We asked Arbitron, the radio ratings measurement service, to give us data for Limbaugh. This is what spokesperson Kim Myers said:
“Unfortunately, we don’t have show specific data for network programs. The syndicators, Premiere Radio Networks, are the only ones that have the station clearances. Without that, we can’t figure out the show ratings data.”
“If you want to look at the number of different listeners tuning into Rush’s show, you’ll want to look at CUME [the cumulative number of people who listen to the show weekly].Again, the only place you can get that information is through Premiere Radio Networks which is based in Los Angeles.”
To put that simply, the only reason we “know” that 15 million people listen to Limbaugh is because the company that gets paid for syndicating Limbaugh tells us so. A message asking PRN to explain their methodology was not immediately returned.
A couple of years ago, the Washington Post tried to get to the bottom of the mystery:
“… estimates of Limbaugh’s nationwide (and overseas) audience are exercises in guesswork, slippery methodology and suspect data. Limbaugh himself has muddied the water with the claim that he reaches 20 million people a week, although there’s no independent support for that figure.”

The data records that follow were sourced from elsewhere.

Section ThreadPool.
Context {Message : Type}.

(** ** The pool *)

Record ThreadPool := mkThreadPool {
  max_size_ : Z;
  message_count_ : Z;
  workers_ : list nat;
  i_ : option nat;
  heap : gmap nat (system Message);
  next_worker : nat
}.

Definition set_max_size (v : Z) (p : ThreadPool) : ThreadPool :=
  mkThreadPool v (message_count_ p) (workers_ p) (i_ p) (heap p) (next_worker p).
Definition set_message_count (v : Z) (p : ThreadPool) : ThreadPool :=
  mkThreadPool (max_size_ p) v (workers_ p) (i_ p) (heap p) (next_worker p).
Definition set_workers (v : list nat) (p : ThreadPool) : ThreadPool :=
  mkThreadPool (max_size_ p) (message_count_ p) v (i_ p) (heap p) (next_worker p).
Definition set_i (v : option nat) (p : ThreadPool) : ThreadPool :=
  mkThreadPool (max_size_ p) (message_count_ p) (workers_ p) v (heap p) (next_worker p).
Definition set_heap (v : gmap nat (system Message)) (p : ThreadPool) : ThreadPool :=
  mkThreadPool (max_size_ p) (message_count_ p) (workers_ p) (i_ p) v (next_worker p).

(** ++ of an iterator at worker [w]: [None] when [w] is not in the list any more, which is
    undefined behaviour. *)
Fixpoint iterator_next (w : nat) (ws : list nat) : option (option nat) :=
  match ws with
  | [] => None
  | x :: ws => if (x =? w)%nat then Some (head ws) else iterator_next w ws
  end.

(** [Create]: the new worker, or 0 when its thread does not start. *)
Definition Create (starts : nat -> bool) (p : ThreadPool) : ThreadPool * option nat :=
  let w := next_worker p in
  if starts w then
    (mkThreadPool (max_size_ p) (message_count_ p) (workers_ p ++ [w]) (i_ p)
       (<[w := new_system]> (heap p)) (S w), Some w)
  else
    (mkThreadPool (max_size_ p) (message_count_ p) (workers_ p) (i_ p) (heap p) (S w), None).

(** The loop of [GetIdle], with [k] turns left: the worker that is not busy, if one was
    found, the iterator, and [idle_worker_]. *)
Fixpoint scan (busy : nat -> Z) (ws : list nat) (k : nat) (it : option nat)
    (min_busy_ : Z) (idle_worker_ : option nat) : outcome (option nat * option nat * option nat) :=
  match k with
  | O => Ret (None, it, idle_worker_)
  | S k =>
      match match it with None => head ws | Some w => Some w end with
      | None => Crash
      | Some mq =>
          match iterator_next mq ws with
          | None => Crash
          | Some it =>
              if busy mq =? 0 then Ret (Some mq, it, idle_worker_)
              else if busy mq <? min_busy_ then scan busy ws k it (busy mq) (Some mq)
              else scan busy ws k it min_busy_ idle_worker_
          end
      end
  end.

Definition GetIdle (busy : nat -> Z) (starts : nat -> bool) (p : ThreadPool)
    : outcome (ThreadPool * option nat) :=
  let worker_count := length (workers_ p) in
  let! (found, it, idle_worker_) := scan busy (workers_ p) worker_count (i_ p) 0xffff None in
  let p := set_i it p in
  match found with
  | Some mq => Ret (p, Some mq)
  | None =>
      if Z.of_nat worker_count <? max_size_ p then Ret (Create starts p)
      else
        match idle_worker_ with
        | Some w => Ret (p, Some w)
        | None =>
            match workers_ p with
            | [] => Crash
            | w :: _ => Ret (set_i (Some w) p, Some w)
            end
        end
  end.

(** [Post (beg, end)] returns whether a worker took the messages; [Post (m)], which counts
    one, is the case of one message. *)
Definition Post (busy : nat -> Z) (starts : nat -> bool) (ms : list Message) (p : ThreadPool)
    : outcome (ThreadPool * bool) :=
  let! (p, r) := GetIdle busy starts p in
  match r with
  | None => Ret (p, false)
  | Some w =>
      match heap p !! w with
      | None => Crash
      | Some s =>
          Ret (set_message_count (s32 (message_count_ p + push_range_count ms))
                 (set_heap (<[w := post ms s]> (heap p)) p), true)
      end
  end.

(** [w->Close ()]. *)
Definition close_worker (w : nat) (p : ThreadPool) : outcome ThreadPool :=
  match heap p !! w with
  | None => Crash
  | Some s => Ret (set_heap (<[w := close s]> (heap p)) p)
  end.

“Premiere Radio Networks, Limbaugh’s national syndicator, estimated last year that 3.59 million people were in Limbaugh’s audience during an average quarter-hour of his program, based on a review of Arbitron’s piecemeal data about hundreds of stations.”
“Because people typically tune in and tune out of stations, however, that number doesn’t reflect how many individuals cumulatively listened at some point during the week. What’s more, Premiere’s figure is based on data from the first three months of 2008, a virtual lifetime ago in the fast-moving radio business.”

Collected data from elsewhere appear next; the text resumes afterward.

(** A match with the bytes at [o], whose first three are known to agree. *)
Definition put_match (o hash : Z) (c : comp) : outcome comp :=
  let old_src := c_src c in
  let! eq := same_byte (o + 3) (old_src + 3) in
  if negb eq then
    let! out := fast_write (Z.lor (3 - 2) (Z.shiftl hash 4)) (c_out c) (c_dst c) 2 in
    Ret (mkComp (old_src + 3) (c_dst c + 2) (c_cptr c) (shift_in (c_cword c)) (c_fetch c)
           (c_cache c) (c_off c) (c_cnt c) out)
  else
    let! src := match_end o old_src in
    let matchlen := src - old_src in
    let hash := Z.shiftl hash 4 in
    if matchlen <? 18 then
      let! out := fast_write (Z.lor (matchlen - 2) hash) (c_out c) (c_dst c) 2 in
      Ret (mkComp src (c_dst c + 2) (c_cptr c) (shift_in (c_cword c)) (c_fetch c)
             (c_cache c) (c_off c) (c_cnt c) out)
    else
      let! out := fast_write (Z.lor (Z.shiftl matchlen 16) hash) (c_out c) (c_dst c) 3 in
      Ret (mkComp src (c_dst c + 3) (c_cptr c) (shift_in (c_cword c)) (c_fetch c)
             (c_cache c) (c_off c) (c_cnt c) out).

Definition put_literal (c : comp) : outcome comp :=
  let! b := rd8 source (c_src c) in
  let! out := wr (c_out c) (c_dst c) [b] in
  Ret (mkComp (c_src c + 1) (c_dst c + 1) (c_cptr c) (Z.shiftr (c_cword c) 1) (c_fetch c)
         (c_cache c) (c_off c) (c_cnt c) out).

(** The rest of a turn of the main loop. *)
Definition encode_turn (c : comp) : outcome comp :=
  let hash := hash_func (c_fetch c) in
  let cached := Z.lxor (c_fetch c) (c_cache c hash) in
  let o := c_off c hash in
  let hit := (Z.land cached 0xffffff =? 0) && (c_src c - o >? MINOFFSET)
             && negb (c_cnt c hash =? 0) in
  let c := mkComp (c_src c) (c_dst c) (c_cptr c) (c_cword c) (c_fetch c)
             (upd hash (c_fetch c) (c_cache c)) (upd hash (c_src c) (c_off c)) (c_cnt c) (c_out c) in
  let! c :=
    (if hit then put_match o hash c
     else put_literal (mkComp (c_src c) (c_dst c) (c_cptr c) (c_cword c) (c_fetch c)
                         (c_cache c) (c_off c) (upd hash 1 (c_cnt c)) (c_out c))) in
  let! f := fast_read source (c_src c) 3 in
  Ret (set_fetch f c).

(** The main loop; [false] when it gives up. *)
Fixpoint main_loop (fuel : nat) (c : comp) : outcome (bool * comp) :=
  match fuel with
  | O => NoFuel
  | S fuel =>
      if c_src c <=? last_matchstart then
        let! (go, c) := begin_turn c in
        if go : bool then let! c := encode_turn c in main_loop fuel c else Ret (false, c)
      else Ret (true, c)
  end.

(** The loop over the last bytes, which are not compressed. *)
Fixpoint tail_loop (fuel : nat) (c : comp) : outcome comp :=
  match fuel with
  | O => NoFuel
  | S fuel =>
      if c_src c <=? last_byte then
        let! c := (if cword_full c then next_cword c else Ret c) in
        let! c :=
          (if c_src c <=? last_byte - 3 then
             let! f := fast_read source (c_src c) 3 in
             let hash := hash_func f in
             Ret (mkComp (c_src c) (c_dst c) (c_cptr c) (c_cword c) (c_fetch c)
                    (upd hash f (c_cache c)) (upd hash (c_src c) (c_off c))
                    (upd hash 1 (c_cnt c)) (c_out c))
           else Ret c) in
        let! c := put_literal c in
        tail_loop fuel c
      else Ret c
  end.

(** [while ((cword_val & 1) != 1) cword_val = (cword_val >> 1)]. *)
Fixpoint align_cword (fuel : nat) (cword : Z) : outcome Z :=
  match fuel with
  | O => NoFuel
  | S fuel => if Z.land cword 1 =? 1 then Ret cword else align_cword fuel (Z.shiftr cword 1)
  end.

(** [qlz_compress_core]: the number of bytes, 0 when the data do not compress, and the
    destination.  [cache] and [offset] are the contents of the hash table. *)
Definition qlz_compress_core (destination : list Z) (cache offset counter : Z -> Z)
    : outcome (Z * list Z) :=
  let! fetch := (if 0 <=? last_matchstart then fast_read source 0 3 else Ret 0) in
  let c := mkComp 0 CWORD_LEN 0 (2 ^ 31) fetch cache offset counter destination in
  let! (go, c) := main_loop (S (length source)) c in
  if negb go then Ret (0, c_out c)
  else
    let! c := tail_loop (S (length source)) c in
    let! cword := align_cword 32 (c_cword c) in
    let! out := fast_write (shift_in cword) (c_out c) (c_cptr c) CWORD_LEN in
    Ret (if c_dst c <? 9 then 9 else c_dst c, out).
End Compress.

(** ** Decompression *)

Section Decompress.
Variable source : list Z.

(** The variables of [qlz_decompress_core]; [d_out] is the destination, of which [size]
    bytes are to be filled. *)
Record decomp := mkDecomp {
  d_src : Z;
  d_dst : Z;
  d_cword : Z;
  d_hashed : Z;
  d_off : Z -> Z;
  d_cnt : Z -> Z;
  d_out : list Z
}.

(** [update_hash] of the position [s]. *)
Definition update_hash (s : Z) (d : decomp) : outcome decomp :=
  let! fetch := fast_read (d_out d) s 3 in
  let hash := hash_func fetch in
  Ret (mkDecomp (d_src d) (d_dst d) (d_cword d) (d_hashed d)
         (upd hash s (d_off d)) (upd hash 1 (d_cnt d)) (d_out d)).

Definition set_hashed (lh : Z) (d : decomp) : decomp :=
  mkDecomp (d_src d) (d_dst d) (d_cword d) lh (d_off d) (d_cnt d) (d_out d).

(** [update_hash_upto], whose loop runs [max - *lh] times. *)
Fixpoint hash_loop (n : nat) (d : decomp) : outcome decomp :=
  match n with
  | O => Ret d
  | S n =>
      let d := set_hashed (d_hashed d + 1) d in
      let! d := update_hash (d_hashed d) d in
      hash_loop n d
  end.
Definition update_hash_upto (max : Z) (d : decomp) : outcome decomp :=
  hash_loop (Z.to_nat (max - d_hashed d)) d.

Definition bitlut (i : Z) : Z := nth (Z.to_nat i) [4; 0; 1; 0; 2; 0; 1; 0; 3; 0; 1; 0; 2; 0; 1; 0] 0.

(** Loads the next control word. *)
Definition load_cword (d : decomp) : outcome decomp :=
  if d_cword d =? 1 then
    let! w := fast_read source (d_src d) CWORD_LEN in
    Ret (mkDecomp (d_src d + CWORD_LEN) (d_dst d) w (d_hashed d) (d_off d) (d_cnt d) (d_out d))
  else Ret d.

(** A match. *)
Definition copy_match (fetch : Z) (d : decomp) : outcome decomp :=
  let hash := Z.land (Z.shiftr fetch 4) 0xfff in
  let offset2 := d_off d hash in
  let! (matchlen, n) :=
    (if negb (Z.land fetch 0xf =? 0) then Ret (Z.land fetch 0xf + 2, 2)
     else let! b := rd8 source (d_src d + 2) in Ret (b, 3)) in
  let! out := memcpy_up (S (Z.to_nat matchlen)) (d_out d) (d_dst d) offset2 0 matchlen in
  let! d := update_hash_upto (d_dst d)
    (mkDecomp (d_src d + n) (d_dst d + matchlen) (Z.shiftr (d_cword d) 1) (d_hashed d)
       (d_off d) (d_cnt d) out) in
  Ret (set_hashed (d_dst d - 1) d).

(** Up to four literals at once. *)
Definition copy_literals (d : decomp) : outcome decomp :=
  let! w := rd32 source (d_src d) in
  let! out := wr (d_out d) (d_dst d) (bytes4 w) in
  let n := bitlut (Z.land (d_cword d) 0xf) in
  update_hash_upto (d_dst d + n - 3)
    (mkDecomp (d_src d + n) (d_dst d + n) (Z.shiftr (d_cword d) n) (d_hashed d)
       (d_off d) (d_cnt d) out).

(** The loop over the last bytes. *)
Fixpoint copy_rest (fuel : nat) (last_destination_byte : Z) (d : decomp) : outcome decomp :=
  match fuel with
  | O => NoFuel
  | S fuel =>
      if d_dst d <=? last_destination_byte then
        let '(src, cword) :=
          if d_cword d =? 1 then (d_src d + CWORD_LEN, 2 ^ 31) else (d_src d, d_cword d) in
        let! b := rd8 source src in
        let! out := wr (d_out d) (d_dst d) [b] in
        copy_rest fuel last_destination_byte
          (mkDecomp (src + 1) (d_dst d + 1) (Z.shiftr cword 1) (d_hashed d) (d_off d) (d_cnt d) out)
      else Ret d
  end.

Fixpoint decompress_loop (fuel : nat) (size : Z) (d : decomp) : outcome decomp :=
  match fuel with
  | O => NoFuel
  | S fuel =>
      let last_destination_byte := size - 1 in
      let last_matchstart := last_destination_byte - UNCONDITIONAL_MATCHLEN - UNCOMPRESSED_END in
      let! d := load_cword d in
      let! fetch := fast_read source (d_src d) 4 in
      if Z.land (d_cword d) 1 =? 1 then
        let! d := copy_match fetch d in decompress_loop fuel size d
      else if d_dst d <? last_matchstart then
        let! d := copy_literals d in decompress_loop fuel size d
      else
        let! d := copy_rest (S (length (d_out d))) last_destination_byte d in
        update_hash_upto (last_destination_byte - 3) d
  end.

(** Each turn reads a byte of the source that was not read before. *)
Definition qlz_decompress_core (destination : list Z) (size : Z) (offset counter : Z -> Z)
    : outcome (Z * list Z) :=
  let! d := decompress_loop (S (length source)) size
    (mkDecomp 0 0 1 (-1) offset counter destination) in
  Ret (size, d_out d).
End Decompress.

(** ** The interface *)

(** The bytes of a size field: 4 in a long header and 1 in a short one. *)
Definition size_bytes (source : list Z) : outcome Z :=
  let! flags := rd8 source 0 in
  Ret (if Z.land flags 2 =? 2 then 4 else 1).

Definition qlz_size_decompressed (source : list Z) : outcome Z :=
  let! n := size_bytes source in
  let! r := fast_read source (1 + n) n in
  Ret (Z.land r (Z.shiftr 0xffffffff ((4 - n) * 8))).

Definition qlz_size_compressed (source : list Z) : outcome Z :=
  let! n := size_bytes source in
  let! r := fast_read source 1 n in
  Ret (Z.land r (Z.shiftr 0xffffffff ((4 - n) * 8))).

(** The contents of the scratch memory: the hash table's [cache] and [offset]. The
    counters are reset before they are read. *)
Record scratch := mkScratch { s_cache : Z -> Z; s_offset : Z -> Z }.

Definition put_header (base r size compressed : Z) (destination : list Z) : outcome (list Z) :=
  let flags := Z.lor (Z.lor compressed (Z.shiftl 1 2)) (Z.shiftl 1 6) in
  if base =? 3 then
    let! d := wr destination 0 [flags] in
    let! d := wr d 1 [u8 r] in
    wr d 2 [u8 size]
  else
    let! d := wr destination 0 [Z.lor 2 flags] in
    let! d := fast_write (u32 r) d 1 4 in
    fast_write (u32 size) d 5 4.

(** Runs [f] on the memory from offset [base]. *)
Definition at_offset {A} (base : Z) (m : list Z) (f : list Z -> outcome (A * list Z))
    : outcome (A * list Z) :=
  let! (a, body) := f (drop (Z.to_nat base) m) in
  Ret (a, take (Z.to_nat base) m ++ body).

Definition qlz_compress (source destination : list Z) (s : scratch) : outcome (Z * list Z) :=
  let size := msize source in
  if (size =? 0) || (0xffffffff - 400 <? size) then Ret (0, destination)
  else
    let base := if size <? 216 then 3 else 9 in
    let! (n, destination) :=
      at_offset base destination (fun m =>
        qlz_compress_core source m (s_cache s) (s_offset s) (fun _ => 0)) in
    let! (r, compressed, destination) :=
      (if n =? 0 then
         let! d := wr destination base source in Ret (size + base, 0, d)
       else Ret (base + n, 1, destination)) in
    let! destination := put_header base r size compressed destination in
    Ret (r, destination).

Definition qlz_decompress (source destination : list Z) (s : scratch) : outcome (Z * list Z) :=
  let! flags := rd8 source 0 in
  let! n := size_bytes source in
  let headerlen := 2 * n + 1 in
  let! dsiz := qlz_size_decompressed source in
  let! _ := qlz_size_compressed source in
  if Z.land flags 1 =? 1 then
    qlz_decompress_core (drop (Z.to_nat headerlen) source) destination dsiz (s_offset s) (fun _ => 0)
  else if msize source <? headerlen + dsiz then Crash
  else
    let! d := wr destination 0 (slice source (Z.to_nat headerlen) (Z.to_nat (headerlen + dsiz))) in
    Ret (dsiz, d).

Basically, this “15-20 million” number has been floating around the media unaudited for four years. Even if you assume, generously, that the CUME number holds true, here is how that would break down in real life, according to Media Matters:
“…common industry shorthand to determine the actual size of a radio audience at any given moment is to cut the cume figure down by a factor of 10, which would mean Limbaugh’s 20 million becomes 2 million. Or, if you take the more modest cume number of 14 million, which some inside the industry have used to judge the talker’s audience, Limbaugh’s rating becomes 1.4 million, which is roughly the same size audience that Rachel Maddow and Keith Olbermann get each night on cable TV.”
So there is it: Absent better data, only 1.4 million people listen to Limbaugh at any one time.